### Brief
When the word "whose" shows up in a line of the records below, copy that line.

### Dataset items
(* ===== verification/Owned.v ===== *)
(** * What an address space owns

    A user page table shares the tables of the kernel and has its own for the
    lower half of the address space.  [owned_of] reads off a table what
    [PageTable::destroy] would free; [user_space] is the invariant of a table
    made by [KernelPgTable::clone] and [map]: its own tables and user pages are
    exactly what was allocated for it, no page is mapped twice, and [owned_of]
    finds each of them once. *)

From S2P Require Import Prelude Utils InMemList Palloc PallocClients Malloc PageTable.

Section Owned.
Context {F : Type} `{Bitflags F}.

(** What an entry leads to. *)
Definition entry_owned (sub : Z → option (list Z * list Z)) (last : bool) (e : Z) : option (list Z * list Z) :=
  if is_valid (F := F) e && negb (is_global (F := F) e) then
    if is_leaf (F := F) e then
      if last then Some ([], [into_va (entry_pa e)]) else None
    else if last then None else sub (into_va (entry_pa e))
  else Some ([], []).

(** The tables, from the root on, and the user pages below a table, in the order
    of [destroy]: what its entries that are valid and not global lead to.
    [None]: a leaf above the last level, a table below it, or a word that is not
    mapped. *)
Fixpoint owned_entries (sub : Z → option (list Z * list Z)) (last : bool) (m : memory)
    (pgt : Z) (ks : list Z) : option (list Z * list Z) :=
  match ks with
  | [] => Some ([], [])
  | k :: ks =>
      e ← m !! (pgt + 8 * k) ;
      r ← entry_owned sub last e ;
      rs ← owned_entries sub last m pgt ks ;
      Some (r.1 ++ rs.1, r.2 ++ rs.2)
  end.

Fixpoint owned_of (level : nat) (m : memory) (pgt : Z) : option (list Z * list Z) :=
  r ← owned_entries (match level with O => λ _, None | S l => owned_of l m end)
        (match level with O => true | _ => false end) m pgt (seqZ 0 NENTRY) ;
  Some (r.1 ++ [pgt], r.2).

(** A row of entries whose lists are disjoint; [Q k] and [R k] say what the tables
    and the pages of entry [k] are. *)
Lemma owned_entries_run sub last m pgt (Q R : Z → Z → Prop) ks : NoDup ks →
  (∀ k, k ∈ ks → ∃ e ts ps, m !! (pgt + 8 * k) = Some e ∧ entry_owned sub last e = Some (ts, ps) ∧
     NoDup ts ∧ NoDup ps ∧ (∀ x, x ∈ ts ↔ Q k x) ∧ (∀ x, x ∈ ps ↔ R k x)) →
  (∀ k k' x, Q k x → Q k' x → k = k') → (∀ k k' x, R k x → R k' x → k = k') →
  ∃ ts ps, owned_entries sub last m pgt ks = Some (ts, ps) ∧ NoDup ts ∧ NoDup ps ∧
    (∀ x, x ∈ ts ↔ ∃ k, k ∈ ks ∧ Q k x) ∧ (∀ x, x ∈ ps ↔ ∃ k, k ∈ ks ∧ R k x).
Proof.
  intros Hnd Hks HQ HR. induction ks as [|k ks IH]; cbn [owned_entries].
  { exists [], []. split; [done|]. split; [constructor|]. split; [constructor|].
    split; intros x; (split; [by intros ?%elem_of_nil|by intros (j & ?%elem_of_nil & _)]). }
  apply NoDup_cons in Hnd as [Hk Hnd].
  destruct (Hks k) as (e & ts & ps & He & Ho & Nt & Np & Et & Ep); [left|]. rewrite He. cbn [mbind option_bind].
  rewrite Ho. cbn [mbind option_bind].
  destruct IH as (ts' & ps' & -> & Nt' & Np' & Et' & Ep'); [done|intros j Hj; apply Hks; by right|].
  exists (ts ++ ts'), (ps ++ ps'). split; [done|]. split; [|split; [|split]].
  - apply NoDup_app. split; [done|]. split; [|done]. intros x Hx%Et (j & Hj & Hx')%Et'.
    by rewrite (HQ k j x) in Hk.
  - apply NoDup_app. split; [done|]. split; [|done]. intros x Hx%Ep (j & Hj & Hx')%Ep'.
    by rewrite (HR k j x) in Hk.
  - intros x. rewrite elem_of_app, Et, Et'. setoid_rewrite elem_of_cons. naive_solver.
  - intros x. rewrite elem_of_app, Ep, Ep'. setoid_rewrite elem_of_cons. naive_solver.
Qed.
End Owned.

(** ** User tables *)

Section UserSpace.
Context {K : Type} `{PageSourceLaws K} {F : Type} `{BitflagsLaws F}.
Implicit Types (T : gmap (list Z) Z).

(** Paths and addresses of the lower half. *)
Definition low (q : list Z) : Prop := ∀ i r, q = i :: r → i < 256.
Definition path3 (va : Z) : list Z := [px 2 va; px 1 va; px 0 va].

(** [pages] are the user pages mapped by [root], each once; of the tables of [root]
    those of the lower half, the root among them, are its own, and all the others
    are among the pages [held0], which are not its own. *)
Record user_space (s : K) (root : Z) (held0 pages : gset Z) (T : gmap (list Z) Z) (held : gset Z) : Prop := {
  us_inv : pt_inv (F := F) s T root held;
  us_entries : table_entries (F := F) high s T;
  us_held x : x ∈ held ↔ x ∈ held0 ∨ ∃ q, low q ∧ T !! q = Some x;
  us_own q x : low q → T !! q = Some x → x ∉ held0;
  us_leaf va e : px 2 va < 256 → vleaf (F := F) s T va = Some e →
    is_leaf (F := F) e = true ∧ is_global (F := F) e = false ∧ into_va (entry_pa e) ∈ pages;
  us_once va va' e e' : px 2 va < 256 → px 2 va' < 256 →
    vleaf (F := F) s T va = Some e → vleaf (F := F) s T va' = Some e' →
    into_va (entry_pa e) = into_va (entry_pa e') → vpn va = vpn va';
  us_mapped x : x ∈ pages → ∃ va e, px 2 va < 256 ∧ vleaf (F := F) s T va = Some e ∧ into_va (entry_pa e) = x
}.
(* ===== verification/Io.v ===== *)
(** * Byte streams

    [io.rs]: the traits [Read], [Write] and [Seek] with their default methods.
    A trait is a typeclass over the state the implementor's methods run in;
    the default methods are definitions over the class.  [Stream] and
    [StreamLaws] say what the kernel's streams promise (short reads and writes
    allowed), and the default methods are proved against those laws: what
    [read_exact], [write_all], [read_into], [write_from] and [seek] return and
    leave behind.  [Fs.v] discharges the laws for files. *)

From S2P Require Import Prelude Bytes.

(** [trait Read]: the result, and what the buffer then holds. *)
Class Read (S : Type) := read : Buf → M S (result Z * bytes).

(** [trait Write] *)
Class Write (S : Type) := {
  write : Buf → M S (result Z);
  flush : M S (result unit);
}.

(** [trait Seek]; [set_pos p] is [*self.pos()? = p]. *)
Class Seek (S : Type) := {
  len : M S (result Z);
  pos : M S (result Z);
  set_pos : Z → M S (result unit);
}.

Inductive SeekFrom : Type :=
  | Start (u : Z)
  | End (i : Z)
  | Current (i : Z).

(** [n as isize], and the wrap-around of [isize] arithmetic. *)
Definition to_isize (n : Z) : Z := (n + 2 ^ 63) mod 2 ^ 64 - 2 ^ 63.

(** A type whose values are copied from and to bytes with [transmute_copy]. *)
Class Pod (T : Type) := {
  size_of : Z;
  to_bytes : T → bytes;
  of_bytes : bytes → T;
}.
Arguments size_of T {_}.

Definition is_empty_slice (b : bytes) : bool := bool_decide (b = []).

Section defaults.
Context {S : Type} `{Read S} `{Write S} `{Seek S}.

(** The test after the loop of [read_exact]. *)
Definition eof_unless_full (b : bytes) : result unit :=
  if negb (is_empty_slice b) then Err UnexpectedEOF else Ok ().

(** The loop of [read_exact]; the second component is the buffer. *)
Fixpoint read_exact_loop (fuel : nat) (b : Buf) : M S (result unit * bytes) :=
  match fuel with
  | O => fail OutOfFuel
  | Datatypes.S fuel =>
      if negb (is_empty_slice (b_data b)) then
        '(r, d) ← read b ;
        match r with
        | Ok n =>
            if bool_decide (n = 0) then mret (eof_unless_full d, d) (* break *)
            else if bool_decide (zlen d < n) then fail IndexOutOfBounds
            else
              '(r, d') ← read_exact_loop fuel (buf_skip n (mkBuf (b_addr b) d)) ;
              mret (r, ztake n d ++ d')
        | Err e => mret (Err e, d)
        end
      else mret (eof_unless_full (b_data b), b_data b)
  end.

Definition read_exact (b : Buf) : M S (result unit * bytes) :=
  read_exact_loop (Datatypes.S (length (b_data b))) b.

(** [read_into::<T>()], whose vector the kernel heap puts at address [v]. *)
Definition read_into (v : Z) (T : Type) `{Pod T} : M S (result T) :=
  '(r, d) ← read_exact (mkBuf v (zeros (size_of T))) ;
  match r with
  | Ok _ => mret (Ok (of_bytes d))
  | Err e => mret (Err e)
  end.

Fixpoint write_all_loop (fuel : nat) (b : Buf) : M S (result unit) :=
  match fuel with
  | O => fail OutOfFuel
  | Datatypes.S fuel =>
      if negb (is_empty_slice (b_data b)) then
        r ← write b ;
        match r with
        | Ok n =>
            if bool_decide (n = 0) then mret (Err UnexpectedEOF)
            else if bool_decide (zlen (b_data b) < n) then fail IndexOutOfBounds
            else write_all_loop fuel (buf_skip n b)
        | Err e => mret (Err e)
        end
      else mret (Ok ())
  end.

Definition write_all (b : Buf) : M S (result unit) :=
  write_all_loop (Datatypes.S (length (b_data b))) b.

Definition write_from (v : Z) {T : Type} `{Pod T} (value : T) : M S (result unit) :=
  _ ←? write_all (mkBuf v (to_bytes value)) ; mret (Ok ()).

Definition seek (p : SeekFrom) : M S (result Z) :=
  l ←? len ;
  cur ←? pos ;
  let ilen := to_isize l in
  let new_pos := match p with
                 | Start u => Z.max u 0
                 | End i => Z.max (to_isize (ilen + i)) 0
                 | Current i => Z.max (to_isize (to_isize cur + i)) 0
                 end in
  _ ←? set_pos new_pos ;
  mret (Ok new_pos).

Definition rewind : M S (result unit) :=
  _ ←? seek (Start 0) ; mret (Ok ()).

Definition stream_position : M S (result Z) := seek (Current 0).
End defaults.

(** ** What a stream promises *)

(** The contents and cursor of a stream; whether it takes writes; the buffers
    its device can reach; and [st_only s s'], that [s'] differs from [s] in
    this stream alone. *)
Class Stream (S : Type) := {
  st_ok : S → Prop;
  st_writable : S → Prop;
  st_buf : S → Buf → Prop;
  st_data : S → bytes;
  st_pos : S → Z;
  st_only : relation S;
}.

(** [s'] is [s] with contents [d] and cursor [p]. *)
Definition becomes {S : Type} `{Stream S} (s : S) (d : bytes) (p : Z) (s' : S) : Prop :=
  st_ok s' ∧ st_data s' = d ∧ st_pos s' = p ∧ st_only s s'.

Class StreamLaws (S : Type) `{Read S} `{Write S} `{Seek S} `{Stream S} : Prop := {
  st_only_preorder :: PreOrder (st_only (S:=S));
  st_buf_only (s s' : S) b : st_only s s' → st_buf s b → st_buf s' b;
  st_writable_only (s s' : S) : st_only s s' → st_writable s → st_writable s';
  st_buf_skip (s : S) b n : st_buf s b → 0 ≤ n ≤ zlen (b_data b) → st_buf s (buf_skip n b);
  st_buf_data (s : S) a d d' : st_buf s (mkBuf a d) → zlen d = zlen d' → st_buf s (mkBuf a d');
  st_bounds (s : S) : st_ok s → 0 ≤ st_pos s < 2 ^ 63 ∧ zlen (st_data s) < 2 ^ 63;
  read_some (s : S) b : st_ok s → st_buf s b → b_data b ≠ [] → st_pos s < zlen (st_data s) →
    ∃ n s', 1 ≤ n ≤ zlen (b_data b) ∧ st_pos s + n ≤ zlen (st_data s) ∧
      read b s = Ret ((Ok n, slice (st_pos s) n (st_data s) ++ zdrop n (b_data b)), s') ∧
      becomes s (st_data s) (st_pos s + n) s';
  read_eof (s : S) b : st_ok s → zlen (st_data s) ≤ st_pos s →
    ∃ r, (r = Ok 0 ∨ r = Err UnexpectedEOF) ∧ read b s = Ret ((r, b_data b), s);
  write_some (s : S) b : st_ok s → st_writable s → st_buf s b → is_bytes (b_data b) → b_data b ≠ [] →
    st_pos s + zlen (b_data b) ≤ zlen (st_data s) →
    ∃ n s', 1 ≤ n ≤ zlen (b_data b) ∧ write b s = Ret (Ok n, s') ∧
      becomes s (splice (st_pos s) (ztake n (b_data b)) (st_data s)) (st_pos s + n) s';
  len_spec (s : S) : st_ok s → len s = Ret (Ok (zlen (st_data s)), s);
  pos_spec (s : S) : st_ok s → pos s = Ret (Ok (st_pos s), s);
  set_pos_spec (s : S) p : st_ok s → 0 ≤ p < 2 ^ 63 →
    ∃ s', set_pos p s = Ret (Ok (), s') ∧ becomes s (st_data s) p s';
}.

### Response below
(** A row of entries whose lists are disjoint; [Q k] and [R k] say what the tables
(** A type whose values are copied from and to bytes with [transmute_copy]. *)
(** [read_into::<T>()], whose vector the kernel heap puts at address [v]. *)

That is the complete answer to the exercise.